(Stored entries)
++++++++
(* ===== verification/Probe.v ===== *)
(** Double hashing (hashtab_implementation.h, mtables.c): the table of sizes,
    the order in which a search visits the slots of a hash table, and the loop
    of the three searches over what a search does at one slot.  The sizes are
    primes, so a search visits every slot once and then returns to the first. *)

From stdpp Require Import base list numbers option tactics.
From Stdlib Require Import ZArith Lia.
From S2P Require Import Prelude.

Open Scope Z_scope.

(** * Sizes *)

Definition default_ht_sizes : list Z :=
  [13; 37; 53; 97; 193; 389; 769; 1543; 3079; 6151; 12289; 24593; 49157;
   62501; 102503; 154981; 218459; 290047; 366077; 442861; 517151;
   603907; 705247; 823541; 961729; 1123079; 1311473; 1531499; 1788443;
   2088497; 2438881; 2848057; 3325901; 3883903; 4535483; 5296409; 6185021;
   7222661; 8434427; 9849503; 11502019; 13431661; 15685133; 18316643; 21389671;
   24978257; 29168903; 34062629; 39777391; 46450931; 54244103; 0].

Definition extended_ht_sizes : list Z :=
  [13; 37; 53; 97; 193; 389; 769; 1543; 3079; 6151; 12289; 24593; 49157;
   62501; 102503; 154981; 218459; 290047; 366077; 442861; 517151;
   603907; 705247; 823541; 961729; 1123079; 1311473; 1531499; 1788443;
   2088497; 2438881; 2848057; 3325901; 3883903; 4535483; 5296409; 6185021;
   7222661; 8434427; 9849503; 11502019; 13431661; 15685133; 18316643; 21389671;
   24978257; 29168903; 34062629; 39777391; 46450931; 54244103;
   100663319; 201326611; 402653189; 805306457; 1610612741; 0].

(** [for (...; size && size < minsize; ...)]: the first size from [minsize]
    on, or the 0 that ends the table. *)
Fixpoint size_from (sizes : list Z) (minsize : Z) : Z :=
  match sizes with
  | [] => 0
  | size :: sizes' => if negb (size =? 0) && (size <? minsize) then size_from sizes' minsize else size
  end.

(** The loop from the second size: [prior] is the size before [cur], and the
    loop moves while [cur] is smaller than [size]. *)
Fixpoint prior_size (prior : Z) (sizes : list Z) (size : Z) : Z :=
  match sizes with
  | [] => prior
  | cur :: sizes' => if negb (cur =? 0) && (cur <? size) then prior_size cur sizes' size else prior
  end.

(** * The order of a search *)

Definition SET_REHASH_FACTOR (hash prime : Z) : Z := 1 + hash mod (prime - 1).

Definition SET_REHASH_INDEX (ht_index rhfact prime : Z) : Z :=
  let ht_index := ht_index + rhfact in
  if prime <=? ht_index then ht_index - prime else ht_index.

(** The loop [do ... while (ht_index != save_ht_index)] over the slots after
    the first, [visit] what it does at one slot: it ends the search with an
    answer or goes on with a new state. *)
Section Search.
Context {St R : Type} (visit : St -> Z -> res (St * option R)).

Fixpoint probe_loop (fuel : nat) (prime rhfact save_ht_index : Z) (st : St) (ht_index : Z) : res (St * option R) :=
  match fuel with
  | O => Err OUT_OF_FUEL
  | S fuel' =>
      '(st, r) ← visit st ht_index;
      match r with
      | Some _ => Ok (st, r)
      | None =>
          let ht_index := SET_REHASH_INDEX ht_index rhfact prime in
          if ht_index =? save_ht_index then Ok (st, None)
          else probe_loop fuel' prime rhfact save_ht_index st ht_index
      end
  end.

(** A whole search. *)
Definition probe (prime hash : Z) (st : St) : res (St * option R) :=
  let ht_index := hash mod prime in
  '(st, r) ← visit st ht_index;
  match r with
  | Some _ => Ok (st, r)
  | None =>
      let rhfact := SET_REHASH_FACTOR hash prime in
      probe_loop (Z.to_nat prime) prime rhfact ht_index st (SET_REHASH_INDEX ht_index rhfact prime)
  end.

(** The reference: the visits of a list of slots. *)
Fixpoint visit_all (slots : list Z) (st : St) : res (St * option R) :=
  match slots with
  | [] => Ok (st, None)
  | i :: slots' =>
      '(st, r) ← visit st i;
      match r with Some _ => Ok (st, r) | None => visit_all slots' st end
  end.

Lemma visit_all_skip l k st :
  (forall i, i ∈ l -> visit st i = Ok (st, None)) -> visit_all (l ++ k) st = visit_all k st.
Proof.
  induction l as [|i l IH]; intros H; [done|]. cbn [app visit_all]. rewrite (H i) by left. cbn [mbind res_bind].
  apply IH. intros j Hj. apply H. by right.
Qed.
End Search.

(** The slot that a search visits after [j] others. *)
Definition slot (prime hash j : Z) : Z := (hash mod prime + j * SET_REHASH_FACTOR hash prime) mod prime.

Definition slots (prime hash : Z) : list Z := slot prime hash <$> seqZ 0 prime.

(** None of [d], [d + 2], ... ([n] numbers) divides [p]. *)
Fixpoint no_divisor (n : nat) (d p : Z) : bool :=
  match n with
  | O => true
  | S n' => negb (p mod d =? 0) && no_divisor n' (d + 2) p
  end.

(** For odd numbers. *)
Definition is_prime (p : Z) : bool :=
  (1 <? p) && negb (p mod 2 =? 0) && no_divisor (Z.to_nat (Z.sqrt p / 2)) 3 p.

Lemma no_divisor_spec n d p k : no_divisor n d p = true -> 0 <= k < Z.of_nat n -> p mod (d + 2 * k) <> 0.
Proof.
  revert d k. induction n as [|n IH]; intros d k; [lia|]. cbn [no_divisor]. intros H Hk. zbool.
  destruct (Z.eq_dec k 0) as [->|]; [by rewrite Z.mul_0_r, Z.add_0_r|].
  replace (d + 2 * k) with (d + 2 + 2 * (k - 1)) by lia. apply IH; [done|lia].
Qed.

Lemma is_prime_correct p : is_prime p = true -> Z.prime p.
Proof.
  unfold is_prime. intros H. zbool. split; [done|]. intros n Hn [q Hq].
  (* The smaller of the two factors is odd and at most the square root. *)
  assert (Hsmall : forall d e, 1 < d -> 1 < e -> p = d * e -> d <= e -> False).
  { intros d e Hd He Hp Hde. assert (Hs : d <= Z.sqrt p) by (apply Z.sqrt_le_square; nia).
    pose proof (Z.div_mod d 2 ltac:(lia)) as Ed. pose proof (Z.mod_pos_bound d 2 ltac:(lia)).
    assert (Hodd : d mod 2 = 1).
    { destruct (Z.eq_dec (d mod 2) 0) as [E|]; [|lia]. exfalso. cut (p mod 2 = 0); [done|].
      rewrite Hp. replace (d * e) with ((d / 2 * e) * 2) by nia. apply Z.mod_mul. lia. }
    pose proof (Z.div_mod (Z.sqrt p) 2 ltac:(lia)). pose proof (Z.mod_pos_bound (Z.sqrt p) 2 ltac:(lia)).
    apply (no_divisor_spec _ 3 p ((d - 3) / 2)) in H0; cycle 1.
    { Z.to_euclidean_division_equations. lia. }
    replace (3 + 2 * ((d - 3) / 2)) with d in H0 by (Z.to_euclidean_division_equations; lia).
    rewrite Hp, Z.mul_comm, Z.mod_mul in H0 by lia. done. }
  assert (1 < q) by nia. destruct (Z.le_ge_cases n q).
  - apply (Hsmall n q); lia.
  - apply (Hsmall q n); lia.
Qed.

Lemma sizes_prime n : In n extended_ht_sizes -> n <> 0 -> Z.prime n.
Proof.
  intros Hn H0. apply is_prime_correct.
  assert (H : forallb (fun p => (p =? 0) || is_prime p) extended_ht_sizes = true) by (vm_compute; reflexivity).
  rewrite forallb_forall in H. specialize (H n Hn). apply orb_true_iff in H as [H|H]; [|done]. zbool. done.
Qed.

(** * Searches visit every slot once *)

Section Slots.
Context (p hash : Z) (Hp : Z.prime p).

Lemma prime_pos : 1 < p.
Proof. by destruct Hp. Qed.

Lemma slot_range j : 0 <= slot p hash j < p.
Proof. apply Z.mod_pos_bound. pose proof prime_pos. lia. Qed.

Lemma slot_0 : slot p hash 0 = hash mod p.
Proof. unfold slot. rewrite Z.mul_0_l, Z.add_0_r. apply Z.mod_mod. pose proof prime_pos. lia. Qed.

Lemma slot_p : slot p hash p = hash mod p.
Proof.
  unfold slot. pose proof prime_pos. rewrite Z.mul_comm, Z.mod_add, Z.mod_mod by lia. done.
Qed.

Lemma factor_range : 1 <= SET_REHASH_FACTOR hash p < p.
Proof.
  unfold SET_REHASH_FACTOR. pose proof prime_pos. pose proof (Z.mod_pos_bound hash (p - 1) ltac:(lia)). lia.
Qed.

Lemma slot_next j : SET_REHASH_INDEX (slot p hash j) (SET_REHASH_FACTOR hash p) p = slot p hash (j + 1).
Proof.
  unfold SET_REHASH_INDEX. pose proof prime_pos. pose proof factor_range as Hr. pose proof (slot_range j) as Hs.
  assert (E : slot p hash (j + 1) = (slot p hash j + SET_REHASH_FACTOR hash p) mod p).
  { unfold slot. rewrite (Z.add_mod_idemp_l (hash mod p + _)) by lia. f_equal. lia. }
  rewrite E. set (r := SET_REHASH_FACTOR hash p) in *. destruct (Z.leb_spec p (slot p hash j + r)).
  - replace (slot p hash j + r) with (slot p hash j + r - p + 1 * p) at 2 by lia.
    rewrite Z.mod_add, Z.mod_small by lia. done.
  - by rewrite Z.mod_small by lia.
Qed.

Lemma factor_coprime : Z.coprime p (SET_REHASH_FACTOR hash p).
Proof. apply Z.coprime_prime_small, factor_range. exact Hp. Qed.

Lemma slot_inj j k : 0 <= j < p -> 0 <= k < p -> slot p hash j = slot p hash k -> j = k.
Proof.
  intros Hj Hk E. unfold slot in E. set (r := SET_REHASH_FACTOR hash p) in *.
  assert (Hd : (p | (j - k) * r)).
  { apply Z.mod_divide; [lia|]. apply Z.cong_iff_0 in E.
    replace ((j - k) * r) with (hash mod p + j * r - (hash mod p + k * r)) by lia. done. }
  rewrite Z.mul_comm in Hd. apply Z.gauss in Hd; [|apply factor_coprime].
  destruct Hd as [q Hq]. assert (q = 0) by nia. lia.
Qed.

Lemma slot_onto i : 0 <= i < p -> exists j, 0 <= j < p /\ slot p hash j = i.
Proof.
  intros Hi. destruct (Z.Bezout_coprime _ _ factor_coprime) as (u & v & Huv).
  set (r := SET_REHASH_FACTOR hash p) in *. pose proof prime_pos.
  exists ((v * (i - hash mod p)) mod p). split; [apply Z.mod_pos_bound; lia|].
  unfold slot. fold r. set (h := hash mod p). set (w := v * (i - h)).
  pose proof (Z.div_mod w p ltac:(lia)) as Ew.
  replace (h + w mod p * r) with (i + (- u * (i - h) - w / p * r) * p).
  - rewrite Z.mod_add, Z.mod_small by lia. done.
  - replace (w mod p) with (w - p * (w / p)) by lia.
    replace ((w - p * (w / p)) * r) with ((i - h) * (v * r) - p * (w / p) * r) by (unfold w; ring).
    replace (v * r) with (1 - u * p) by lia. ring.
Qed.

Lemma slots_length : length (slots p hash) = Z.to_nat p.
Proof. unfold slots. by rewrite length_fmap, length_seqZ. Qed.

Lemma slots_lookup j i : slots p hash !! j = Some i <-> (Z.of_nat j < p /\ i = slot p hash (Z.of_nat j)).
Proof.
  unfold slots. rewrite list_lookup_fmap. destruct (seqZ 0 p !! j) as [k|] eqn:E; simpl.
  - apply lookup_seqZ in E as [-> ?]. rewrite Z.add_0_l. split; [intros [= <-]; split; [lia|done]|intros [_ ->]; done].
  - split; [done|]. intros [Hj _]. apply lookup_ge_None in E. rewrite length_seqZ in E. lia.
Qed.

Lemma slots_NoDup : NoDup (slots p hash).
Proof.
  apply NoDup_alt. intros j k i Hj Hk. apply slots_lookup in Hj as [Hj ->]. apply slots_lookup in Hk as [Hk E].
  apply slot_inj in E; lia.
Qed.

Lemma slots_elem i : i ∈ slots p hash <-> 0 <= i < p.
Proof.
  rewrite list_elem_of_lookup. split.
  - intros [j Hj]. apply slots_lookup in Hj as [Hj ->]. apply slot_range.
  - intros Hi. destruct (slot_onto i Hi) as (j & Hj & <-). exists (Z.to_nat j).
    apply slots_lookup. rewrite Z2Nat.id by lia. split; [lia|done].
Qed.

Section Visit.
Context {St R : Type} (visit : St -> Z -> res (St * option R)).

Lemma probe_loop_visits n j fuel st :
  1 <= j -> j + Z.of_nat n = p -> (n <= fuel)%nat -> (0 < n)%nat ->
  probe_loop visit fuel p (SET_REHASH_FACTOR hash p) (hash mod p) st (slot p hash j) =
  visit_all visit (slot p hash <$> seqZ j (Z.of_nat n)) st.
Proof.
  revert j fuel st. induction n as [|n IH]; intros j fuel st Hj Hn Hf H0; [lia|].
  destruct fuel as [|fuel]; [lia|]. cbn [probe_loop]. rewrite (seqZ_cons j) by lia. cbn [fmap list_fmap visit_all].
  destruct (visit st (slot p hash j)) as [[st1 [r|]]|]; [done| |done]. cbn [mbind res_bind].
  rewrite slot_next. destruct (Z.eqb_spec (slot p hash (j + 1)) (hash mod p)) as [E|E].
  - (* Back at the first slot: all have been visited. *)
    assert (n = 0%nat) as ->.
    { destruct n as [|n]; [done|]. rewrite <- slot_0 in E. apply slot_inj in E; lia. }
    by replace (Z.pred (Z.of_nat 1)) with 0 by lia.
  - replace (Z.pred (Z.of_nat (S n))) with (Z.of_nat n) by lia. replace (Z.succ j) with (j + 1) by lia.
    apply IH; [lia|lia|lia|]. destruct n as [|n]; [|lia]. replace (j + 1) with p in E by lia. by rewrite slot_p in E.
Qed.

Lemma probe_visits st : probe visit p hash st = visit_all visit (slots p hash) st.
Proof.
  unfold probe, slots. pose proof prime_pos. rewrite (seqZ_cons 0) by lia. cbn [fmap list_fmap visit_all].
  rewrite slot_0. destruct (visit st (hash mod p)) as [[st1 [r|]]|]; [done| |done]. cbn [mbind res_bind].
  rewrite <- slot_0 at 2. rewrite slot_next.
  rewrite (probe_loop_visits (Z.to_nat (p - 1)) (0 + 1)) by lia.
  by replace (Z.of_nat (Z.to_nat (p - 1))) with (Z.pred p) by lia.
Qed.
End Visit.
End Slots.

(** C27: a search of a hash table of one of the sizes of mtables.c, whatever it
    does at a slot, ends: it visits the slots of a permutation of the table,
    each at most once, and then it is back at the first. *)
Theorem probe_terminates {St R} (visit : St -> Z -> res (St * option R)) size hash st :
  In size extended_ht_sizes -> size <> 0 ->
  probe visit size hash st = visit_all visit (slots size hash) st /\
  slots size hash ≡ₚ seqZ 0 size.
Proof.
  intros Hs H0. pose proof (sizes_prime size Hs H0) as Hp. split; [by apply probe_visits|].
  apply NoDup_Permutation; [by apply slots_NoDup|apply NoDup_seqZ|].
  intros i. rewrite slots_elem, elem_of_seqZ by done. lia.
Qed.

Lemma probe_terminates_witness :
  In 13 extended_ht_sizes /\ 13 <> 0 /\
  probe (fun (n : Z) (i : Z) => Ok (n + 1, @None unit)) 13 7 0 = Ok (13, None).
Proof.
  split; [by left|]. split; [done|].
  rewrite (proj1 (probe_terminates (fun (n : Z) (i : Z) => Ok (n + 1, @None unit)) 13 7 0 ltac:(by left) ltac:(done))).
  vm_compute. reflexivity.
Defined.
(** A search that does not stop at the key: the key is not in the table. *)
Lemma stop_absent t key l1 r :
  ht_core t -> stop t key (slots (ht_size t) (FIND_HASH key)) l1 r -> Forall (passes t key) l1 ->
  (forall i, r <> Some (i, false)) ->
  forall j e, entry t j = Some e -> HTENT_VALID e = true -> key_id (e_key e) <> key_id key.
Proof.
  intros Ht Hs Hp Hr j e Ej Hv Hid. pose proof (core_prime t Ht) as Hpr.
  pose proof (entry_range t j e Ej) as Hj. rewrite (core_base t Ht) in Hj.
  apply law_hash in Hid as Hh. rewrite valid_eq in Hv. apply andb_true_iff in Hv as [Hv1%negb_true_iff Hv2%negb_true_iff].
  destruct (slot_onto (ht_size t) (FIND_HASH key) Hpr j Hj) as (n & Hn & En).
  assert (Hl1 : j ∉ l1).
  { intros Hin. rewrite Forall_forall in Hp. destruct (Hp j Hin) as (e' & E' & _ & [Hd|[_ Hm]]);
      rewrite Ej in E'; injection E' as <-; [congruence|]. by rewrite law_match, bool_decide_true in Hm. }
  assert (Hall : j ∈ slots (ht_size t) (FIND_HASH key)) by (by apply slots_elem).
  remember (slots (ht_size t) (FIND_HASH key)) as S eqn:ES.
  destruct Hs as [S|l i l2 e' E1 E2|l i l2 e' E1 E2 E3 E4]; [done| |by apply (Hr i)].
  (* The empty slot [i] would be on the way to [j]. *)
  assert (Ei : slot (ht_size t) (FIND_HASH key) (Z.of_nat (length l)) = i).
  { assert (Hli : slots (ht_size t) (FIND_HASH key) !! length l = Some i) by (rewrite <- ES; by apply list_lookup_middle).
    apply slots_lookup in Hli as [_ ->]; done. }
  assert (Hlen : Z.of_nat (length l) < ht_size t).
  { pose proof (slots_length (ht_size t) (FIND_HASH key)) as Hsl. rewrite <- ES, length_app in Hsl. simpl in Hsl. lia. }
  destruct (Z.lt_trichotomy n (Z.of_nat (length l))) as [Hlt|[Heq|Hgt]].
  - apply Hl1. apply (list_elem_of_lookup_2 _ (Z.to_nat n)).
    assert (Hsl : slots (ht_size t) (FIND_HASH key) !! Z.to_nat n = Some j)
      by (apply slots_lookup; rewrite Z2Nat.id by lia; split; [lia|done]).
    rewrite <- ES, lookup_app_l in Hsl by lia. done.
  - subst n. rewrite Ei in En. congruence.
  - assert (Hpath : path_ok t (FIND_HASH key) j).
    { rewrite <- Hh. apply (core_path t Ht j e Ej). by rewrite valid_eq, Hv1, Hv2. }
    destruct (Hpath n Hn En (Z.of_nat (length l)) ltac:(lia)) as (_ & e2 & Ee2 & Hne).
    rewrite Ei, E1 in Ee2. injection Ee2 as <-. congruence.
Qed.

(** A search that ends without a slot to fill: every slot is valid. *)
Lemma stop_full t key :
  ht_core t -> Forall (passes t key) (slots (ht_size t) (FIND_HASH key)) ->
  first_del t (slots (ht_size t) (FIND_HASH key)) = None -> ht_count t = ht_size t.
Proof.
  intros Ht Hp Hf. rewrite (core_count t Ht), <- (core_base t Ht). apply cnt_full. intros n e En.
  assert (Ee : entry t (Z.of_nat n) = Some e).
  { unfold entry. replace (Z.of_nat n <? 0) with false by (symmetry; apply Z.ltb_ge; lia). by rewrite Nat2Z.id. }
  pose proof (entry_range t _ e Ee) as Hr. rewrite (core_base t Ht) in Hr.
  assert (Hin : Z.of_nat n ∈ slots (ht_size t) (FIND_HASH key)) by (apply slots_elem; [apply Ht|done]).
  pose proof (first_del_None t _ _ e Hf Hin Ee) as Hd. rewrite Forall_forall in Hp.
  destruct (Hp _ Hin) as (e' & E' & Hne & _). rewrite Ee in E'. injection E' as <-. by rewrite valid_eq, Hne, Hd.
Qed.

(** [ADD_HASHTAB_INTL] in a table with room. *)
Lemma add_search_spec t key v :
  ht_core t -> key_ok key v -> ht_count t < ht_size t ->
  exists t' i added, add_search t key v = Ok (t', i, added) /\ ht_core t' /\ params t' = params t /\
    if added : bool then
      (forall j e, entry t j = Some e -> HTENT_VALID e = true -> key_id (e_key e) <> key_id key) /\
      updated t t' i (mk_ent key v) /\ ht_count t' = ht_count t + 1 /\
      exists e0, entry t i = Some e0 /\ HTENT_VALID e0 = false
    else
      (forall j, entry t' j = entry t j) /\ ht_count t' = ht_count t /\
      exists e, entry t i = Some e /\ HTENT_VALID e = true /\ key_id (e_key e) = key_id key.
Proof.
  intros Ht Hk Hroom.
  assert (Hin : forall i, i ∈ slots (ht_size t) (FIND_HASH key) -> 0 <= i < zlen (ht_base t)).
  { intros i Hi. apply slots_elem in Hi; [|apply Ht]. by rewrite (core_base t Ht). }
  destruct (stop_exists t key _ Hin) as (l1 & r & Hs & Hp).
  destruct (add_search_stop t key v l1 r Ht Hs Hp) as (t1 & Hm & E).
  assert (Hins : forall i rest e0, slots (ht_size t) (FIND_HASH key) = l1 ++ rest ->
     (i ∈ l1 \/ exists rest', rest = i :: rest') -> entry t i = Some e0 -> HTENT_VALID e0 = false ->
     (forall j, r <> Some (j, false)) ->
     add_search t key v = (t2 ← INSERT_HTENT t1 i key v; Ok (t2, i, true)) ->
     exists t' i0 added, add_search t key v = Ok (t', i0, added) /\ ht_core t' /\ params t' = params t /\
    if added : bool then
      (forall j e, entry t j = Some e -> HTENT_VALID e = true -> key_id (e_key e) <> key_id key) /\
      updated t t' i0 (mk_ent key v) /\ ht_count t' = ht_count t + 1 /\
      exists e0, entry t i0 = Some e0 /\ HTENT_VALID e0 = false
    else
      (forall j, entry t' j = entry t j) /\ ht_count t' = ht_count t /\
      exists e, entry t i0 = Some e /\ HTENT_VALID e = true /\ key_id (e_key e) = key_id key).
  { intros i rest e0 Hsl Hi E0 Hv0 Hr ->. pose proof (stop_absent t key l1 r Ht Hs Hp Hr) as Hnew.
    destruct (insert_core t t1 l1 rest i key v e0 Ht Hm Hp Hsl Hi Hk E0 Hv0 Hnew) as (t2 & -> & Ht2 & Hu & Hc).
    cbn [mbind res_bind]. exists t2, i, true. split; [done|]. split; [done|]. split; [apply Hu|]. eauto 6. }
  assert (Hfd : forall d, first_del t l1 = Some d -> exists e0, entry t d = Some e0 /\ HTENT_VALID e0 = false /\ d ∈ l1).
  { intros d Hd. apply first_del_Some in Hd as (la & lb & e0 & El & E0 & Hd0). exists e0. split; [done|].
    split; [by rewrite valid_eq, Hd0, andb_false_r|]. rewrite El. apply elem_of_app. right. left. }
  remember (slots (ht_size t) (FIND_HASH key)) as S eqn:ES.
  destruct Hs as [l|l i l2 e E1 E2|l i l2 e E1 E2 E3 E4].
  - destruct (first_del t l) as [d|] eqn:Ed.
    + destruct (Hfd d eq_refl) as (e0 & E0 & Hv0 & Hdl).
      apply (Hins d [] e0); [by rewrite app_nil_r|by left|done|done|done|done].
    + exfalso. subst l. apply stop_full in Ed; [lia|done|done].
  - destruct (first_del t l) as [d|] eqn:Ed.
    + destruct (Hfd d eq_refl) as (e0 & E0 & Hv0 & Hdl).
      apply (Hins d (i :: l2) e0); [done|by left|done|done|done|done].
    + apply (Hins i (i :: l2) e); [done|right; by eexists|done|by rewrite valid_eq, E2|done|done].
  - exists t1, i, false. destruct (marks_core t t1 l Ht Hm) as [Ht1 Hpar]. split; [done|]. split; [done|]. split; [done|].
    split; [intros j; by apply (marks_entry t t1 l)|]. split; [destruct Hm as [-> _]; done|].
    exists e. split; [done|]. split; [by rewrite valid_eq, E2, E3|]. rewrite law_match in E4. by apply bool_decide_eq_true in E4.
Qed.

(** The slots of a search are slots of the table. *)
Lemma slots_in_table t h i : ht_core t -> i ∈ slots (ht_size t) h -> 0 <= i < zlen (ht_base t).
Proof. intros Ht Hi. apply slots_elem in Hi; [|apply Ht]. by rewrite (core_base t Ht). Qed.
++++++++
PROBLEM: Pick out every line above that holds the word "Section" and copy it.

TASK ANSWER:
Section Search.
Section Slots.
Section Visit.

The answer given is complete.